Colette’s mouth dropped open.
“He turned you, didn’t he?”
Tina played her tongue along the back of her teeth, but she was a bit annoyed at Tell and vampires in general just now. She nodded.
“He did. Instead of letting me die.”
“I actually put it to him,” Colette said. “I asked him, point-blank, if he would turn me or let me die, and he said he’d let me die. Because I deserved to die human. That bastard.”
“Twenty years is a long time,” Tina said, almost feeling bad that she’d thrown him under the bus.
Almost.
“Oh, I’m going to give him a piece of my mind, when I see him.”
Tina smiled, continuing to drink her drink. Colette seemed to get lost in her own fury of thoughts, and it wasn’t until Maestro came out from the back office that either of them spoke again.
“Miss?” Maestro said to Tina, his voice deeper than reason allowed.
Maestro.
Oh, Maestro was an Orc.
Huge and capable of great violence, he ran Partridge with its ever-changing decor, and he participated in very little violence of any kind, as far as Tina knew.
But
.
He was safe.
Tina got out her phone and put it on the bar.
“I’m going into hiding for the day,” she said. “Can I leave this with you?”
He raised an eyebrow, looking down at it.
“Someone gonna come in here looking for that?” he asked.

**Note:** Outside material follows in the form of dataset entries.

(* ===== verification/RecoveryProps.v ===== *)
(** * What a passing test of recovery says

    The storages that a test rolls back are the last ones in the order of their update,
    as a crash leaves them; after each test the node has the tip of the other one, and
    every storage is at the block that was forged for the test.  The blocks up to the end
    of a consensus epoch are forged in chunks that stay below the limit of blocks without
    a reference to the mainchain.  A second part is about the status of a synchronisation. *)

From S2P Require Import Prelude PyStr Numbers PyVal Host Sim Json Encoding HttpProxy BootInfo McUtil ScUtil.
From S2P Require Import Forging Bootstrap Framework FrameworkProps McFramework HttpCalls Checks BootstrapProps.
From Stdlib Require Import Ascii String.
From stdpp Require Import base list relations.
From S2P Require Import Scenarios StakeScenarios ChainScenarios CertScenarios CswScenarios RecoveryScenarios.
From S2P Require Import ScenarioProps WithdrawalProps RotationProps.
From S2P Require Import ScLoops.
From S2P Require Import ConsensusScenarios SyncScenarios.
Local Open Scope Z_scope.

(** ** Chunks of blocks *)

Definition sum_of (l : list Z) : Z := foldr Z.add 0 l.

Lemma sum_of_app l1 l2 : sum_of (l1 ++ l2) = sum_of l1 + sum_of l2.
Proof. induction l1 as [|x l1 IH]; simpl; [done|]. unfold sum_of in *. simpl. lia. Qed.

Lemma sum_of_const {A} (c : Z) (l : list A) : sum_of (map (λ _, c) l) = c * Z.of_nat (length l).
Proof. induction l as [|x l IH]; [simpl; lia|]. cbn [map sum_of foldr length]. unfold sum_of in IH. rewrite IH. lia. Qed.

Lemma chunk_sizes_sum n : 0 ≤ n → sum_of (chunk_sizes n) = n.
Proof.
  intros Hn. unfold chunk_sizes. rewrite sum_of_app, sum_of_const. unfold zrange. rewrite length_seqZ.
  pose proof (Z.div_mod n CHUNK_SIZE ltac:(done)). pose proof (Z.mod_pos_bound n CHUNK_SIZE eq_refl).
  pose proof (Z.div_pos n CHUNK_SIZE Hn eq_refl). rewrite Z2Nat.id by lia.
  case_match eqn:E; b2p; cbn [sum_of foldr]; lia.
Qed.

(** At most 90 blocks in a row. *)
Lemma chunk_sizes_bound n : Forall (λ c, 0 < c ≤ 90) (chunk_sizes n).
Proof.
  unfold chunk_sizes. apply Forall_app. split.
  - apply Forall_forall. intros x (_ & -> & _)%list_elem_of_fmap. unfold CHUNK_SIZE. lia.
  - pose proof (Z.mod_pos_bound n CHUNK_SIZE eq_refl). pose proof (Z.div_mod n CHUNK_SIZE ltac:(done)).
    case_match eqn:E; b2p; [|by apply Forall_nil]. apply Forall_singleton. unfold CHUNK_SIZE in *. lia.
Qed.

Section Recovered.
Context {W : Type} `{Nodes W, Clock W, Os W, Rng W}.
Implicit Types st s : St (FW W).

Lemma mmap_length {A B} (f : A → M (FW W) B) l st ys st' : mmap f l st = (Val ys, st') → length ys = length l.
Proof.
  revert st ys st'. induction l as [|x l IH]; intros st ys st'; cbn [mmap].
  - by intros [<- _]%ret_Val_inv.
  - intros (y & s & _ & Hr)%bind_Val_inv. apply bind_Val_inv in Hr as (ys' & s2 & Hys & [<- _]%ret_Val_inv).
    cbn [length]. f_equal. by eapply IH.
Qed.

Lemma generate_next_blocks_length node name n st l st' :
  0 ≤ n → generate_next_blocks node name n st = (Val l, st') → Z.of_nat (length l) = n.
Proof. intros Hn Hl%mmap_length. rewrite Hl. unfold zrange. rewrite length_seqZ. lia. Qed.

Lemma forge_chunks_length fuel sc1 sizes blocks st l st' :
  Forall (λ c, 0 < c ≤ 90) sizes → forge_chunks fuel sc1 sizes blocks st = (Val l, st') →
  Z.of_nat (length l) = Z.of_nat (length blocks) + sum_of sizes.
Proof.
  intros Hs. revert blocks st. induction Hs as [|n sizes Hn _ IH]; intros blocks st; cbn [forge_chunks].
  - intros [<- _]%ret_Val_inv. cbn. lia.
  - intros (m & s1 & _ & Hr)%bind_Val_inv. skip_step Hr. apply bind_Val_inv in Hr as (new & s2 & Hnew & Hr).
    skip_step Hr. apply generate_next_blocks_length in Hnew; [|lia]. apply IH in Hr.
    rewrite length_app in Hr. unfold sum_of in *. cbn [foldr]. lia.
Qed.


(** ** One test *)

(** A storage reports a version. *)
Definition version_is (k : RecoveryKind) (node : proxy) (v : pyval) (name : string) : Prop :=
  ∃ s s' r x, db_tool k node "lastVersionID" [("storage", PStr name)] s = (Val r, s')
    ∧ getitem r "version" = Val x ∧ py_eqb x v = true.

(** A storage was rolled back to the last of its [n] versions. *)
Definition rolled_back (k : RecoveryKind) (node : proxy) (n : Z) (name : string) : Prop :=
  ∃ s1 s2 s3 l v r c, versions_of k node name n s1 = (Val l, s2) ∧ getindex l (-1) = Val v
    ∧ db_tool k node "rollback" [("storage", PStr name); ("versionToRollback", v)] s2 = (Val r, s3)
    ∧ getitem r "versionCurrent" = Val c ∧ py_eqb c v = true.

(** Two nodes report the same best block, one after the other. *)
Definition agree (sc1 sc2 : proxy) : Prop :=
  ∃ s1 s2 s3 b1 b2, best sc1 s1 = (Val b1, s2) ∧ best sc2 s2 = (Val b2, s3) ∧ py_eqb b1 b2 = true.

Lemma checkStoragesVersion_inv k node names v st st' :
  checkStoragesVersion k node names v st = (Val tt, st') → ∀ name, name ∈ names → version_is k node v name.
Proof.
  intros Hr name Hn. destruct (forM_Val_inv _ _ _ _ Hr name Hn) as (s & s' & Hb). cbv beta in Hb.
  apply bind_Val_inv in Hb as (r & s1 & Hd & Hb). apply bind_Val_inv in Hb as (x & ? & [Hx ->]%lift_Val_inv & Hb).
  apply lift_Val_inv in Hb as [E%assert_equal_inv _]. by exists s, s1, r, x.
Qed.

Lemma rollbackStorages_inv k node names n st st' :
  rollbackStorages k node names n st = (Val tt, st') → ∀ name, name ∈ names → rolled_back k node n name.
Proof.
  intros Hr name Hn. destruct (forM_Val_inv _ _ _ _ Hr name Hn) as (s & s' & Hb). cbv beta in Hb.
  apply bind_Val_inv in Hb as (l & s1 & Hl & Hb). apply bind_Val_inv in Hb as (v & ? & [Hv ->]%lift_Val_inv & Hb).
  apply bind_Val_inv in Hb as (r & s2 & Hr' & Hb). apply bind_Val_inv in Hb as (c & ? & [Hc ->]%lift_Val_inv & Hb).
  apply lift_Val_inv in Hb as [E%assert_equal_inv _]. by exists s, s1, s2, l, v, r, c.
Qed.

Lemma same_best_inv sc1 sc2 st st' : same_best sc1 sc2 st = (Val tt, st') → agree sc1 sc2.
Proof.
  intros (b1 & s1 & Hb1 & Hr)%bind_Val_inv. apply bind_Val_inv in Hr as (b2 & s2 & Hb2 & Hr).
  apply lift_Val_inv in Hr as [E%assert_equal_inv _]. by exists st, s1, s2, b1, b2.
Qed.

(** The node recovered: the first node forged a block, the two nodes agree, and the
    versioned storages are at that block. *)
Definition at_new_tip (k : RecoveryKind) : Prop :=
  ∃ sc1 sc2 tip s s', generate_next_blocks sc1 "first node" 1 s = (Val [tip], s')
    ∧ (∃ sc1', agree sc1' sc2) ∧ ∀ name, name ∈ rk_versioned k → version_is k sc2 tip name.

Lemma list_index_last {A} (l : list A) (x : A) : list_index (l ++ [x]) (-1) = Val x.
Proof.
  unfold list_index. rewrite length_app. cbn [length]. change (-1 <? 0) with true. cbn iota.
  rewrite (proj2 (andb_true_iff _ _)) by (rewrite Z.leb_le, Z.ltb_lt; lia).
  replace (Z.to_nat (-1 + Z.of_nat (length l + 1))) with (length l) by lia.
  by rewrite list_lookup_middle.
Qed.

Lemma forgeBlockAndCheckSync_inv k fuel o blocks st l st' :
  forgeBlockAndCheckSync k fuel o blocks st = (Val l, st') → at_new_tip k.
Proof.
  intros (sc1 & s1 & _ & Hr)%bind_Val_inv. apply bind_Val_inv in Hr as (new & s2 & Hnew & Hr).
  assert (Hlen := generate_next_blocks_length _ _ 1 _ _ _ ltac:(lia) Hnew).
  destruct new as [|tip [|? ?]]; cbn [length] in Hlen; [lia| |lia]. do 2 skip_step Hr.
  apply bind_Val_inv in Hr as (sc1' & s3 & _ & Hr). apply bind_Val_inv in Hr as (sc2 & s4 & _ & Hr).
  apply bind_Val_inv in Hr as ([] & s5 & Hag%same_best_inv & Hr). do 2 skip_step Hr.
  rewrite list_index_last in Hr. apply bind_Val_inv in Hr as (t & ? & [[= <-] ->]%lift_Val_inv & Hr).
  apply bind_Val_inv in Hr as ([] & s6 & Hv & _).
  exists sc1, sc2, tip, s1, s2. split; [done|]. split; [by exists sc1'|]. by eapply checkStoragesVersion_inv.
Qed.

(** A test: the storages of the crash were rolled back, and the node recovered. *)
Definition recovered (k : RecoveryKind) (sc2 : proxy) (p : CrashPoint) : Prop :=
  (∀ l n name, (l, n) ∈ p → name ∈ l → rolled_back k sc2 n name) ∧ at_new_tip k.

Lemma crash_tests_inv k fuel o sc2 points blocks st l st' :
  crash_tests k fuel o sc2 points blocks st = (Val l, st') → ∀ p, p ∈ points → recovered k sc2 p.
Proof.
  revert blocks st. induction points as [|q points IH]; intros blocks st Hr p Hp; [by apply elem_of_nil in Hp|].
  apply bind_Val_inv in Hr as (blocks' & s1 & Hq & Hr).
  apply elem_of_cons in Hp as [->|Hp]; [|by eapply IH].
  apply bind_Val_inv in Hq as ([] & s2 & Hroll & Hf%forgeBlockAndCheckSync_inv). split; [|done].
  intros names n name Hin Hn. destruct (forM_Val_inv _ _ _ _ Hroll _ Hin) as (s & s' & Hb). by eapply rollbackStorages_inv.
Qed.

(** ** The order of updates *)

(** A crash leaves the history behind, or the history and the storages that come last in
    the order of their update. *)
Definition crash_leaves (csw : bool) (p : CrashPoint) : Prop :=
  ∃ n, p = [(["history"], n)] ∨ ∃ i, (i < length (app_storages csw))%nat ∧ p = crash_at n (drop i (app_storages csw)).

(** Where the storages of the tests start in that order. *)
Definition crash_starts (csw : bool) : list (Z * nat) :=
  if csw then [(3, 10%nat); (3, 9%nat); (3, 8%nat); (3, 7%nat); (3, 6%nat); (3, 4%nat); (3, 3%nat); (3, 2%nat); (3, 1%nat); (4, 0%nat)]
  else [(3, 8%nat); (3, 7%nat); (3, 6%nat); (3, 5%nat); (3, 3%nat); (3, 2%nat); (3, 1%nat); (4, 0%nat)].

Definition crash_points (csw : bool) : list CrashPoint := if csw then crash_points_csw else crash_points_no_csw.

Lemma crash_points_starts csw :
  crash_points csw = [[(["history"], 2)]; [(["history"], 3)]]
    ++ map (λ c, crash_at c.1 (drop c.2 (app_storages csw))) (crash_starts csw).
Proof. by destruct csw. Qed.

Lemma crash_starts_bound csw : Forall (λ c, (c.2 < length (app_storages csw))%nat) (crash_starts csw).
Proof. destruct csw; repeat (apply Forall_cons; split; [cbn; lia|]); by apply Forall_nil. Qed.

Lemma crash_points_left csw p : p ∈ crash_points csw → crash_leaves csw p.
Proof.
  rewrite crash_points_starts, elem_of_app. intros [Hp|Hp].
  - repeat (apply elem_of_cons in Hp as [->|Hp]; [eexists; by left|]). by apply elem_of_nil in Hp.
  - apply list_elem_of_fmap in Hp as ([n i] & -> & Hi). exists n. right. exists i. split; [|done].
    pose proof (crash_starts_bound csw) as HF. rewrite Forall_forall in HF. by apply (HF _ Hi).
Qed.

“Tell,” Tina said. “Tomorrow night. In the meantime? Maybe. But they’re all of them human.”
“You have any affection for them?” Maestro asked. Tina shook her head.
“Wouldn’t mind it at all if none of them left again, but I’d leave that up to you and them.”
Maestro gave her a small but dark smile.
“Been a long time since I’ve had men come in here who didn’t know better than to pick a fight with me.”
He lifted his head to look around the room.
“Gives me a few ideas, actually.”
“I’m hoping that they’ll come and see you and decide that you aren’t worth it and leave without introducing themselves,” she said. “More, they’ll come and see that you aren’t me, and they’ll leave.”
Maestro nodded.
“I see. You know that I run a bar, not a storage locker, right?”
“You and Tell go back a long way,” Tina said, and he nodded slowly. Tina pointed her thumb at Colette. “They go back further. I’m keeping her safe. You like it when Tell owes you a favor, anyway.”
Maestro nodded, smiling broadly.
“I do, at that.”
He went to cover the cell with his hand and Tina slid it to the side, opening a text with both Hunter and Tell.
Polo.
She sent it and handed the phone to Maestro.
“When he gets here, tell him to go find the first dragon,” she said.
“The first dragon,” Maestro said, and she nodded. He pursed his lips.
“You vampires and your frisky games,” he said. “Don’t you know that you’re just as old as the rest of us?”
Tina shook her head with a bright smile.
“Nope. We haven’t got any idea. Thanks, Maestro.”
He tucked the phone away into a custom-sized apron, then he trundled back into his office.
“Polo?” Colette asked.
“It’s possible for someone else to get ahold of anything I send him,” Tina said. “I’m just trying not to be obvious.”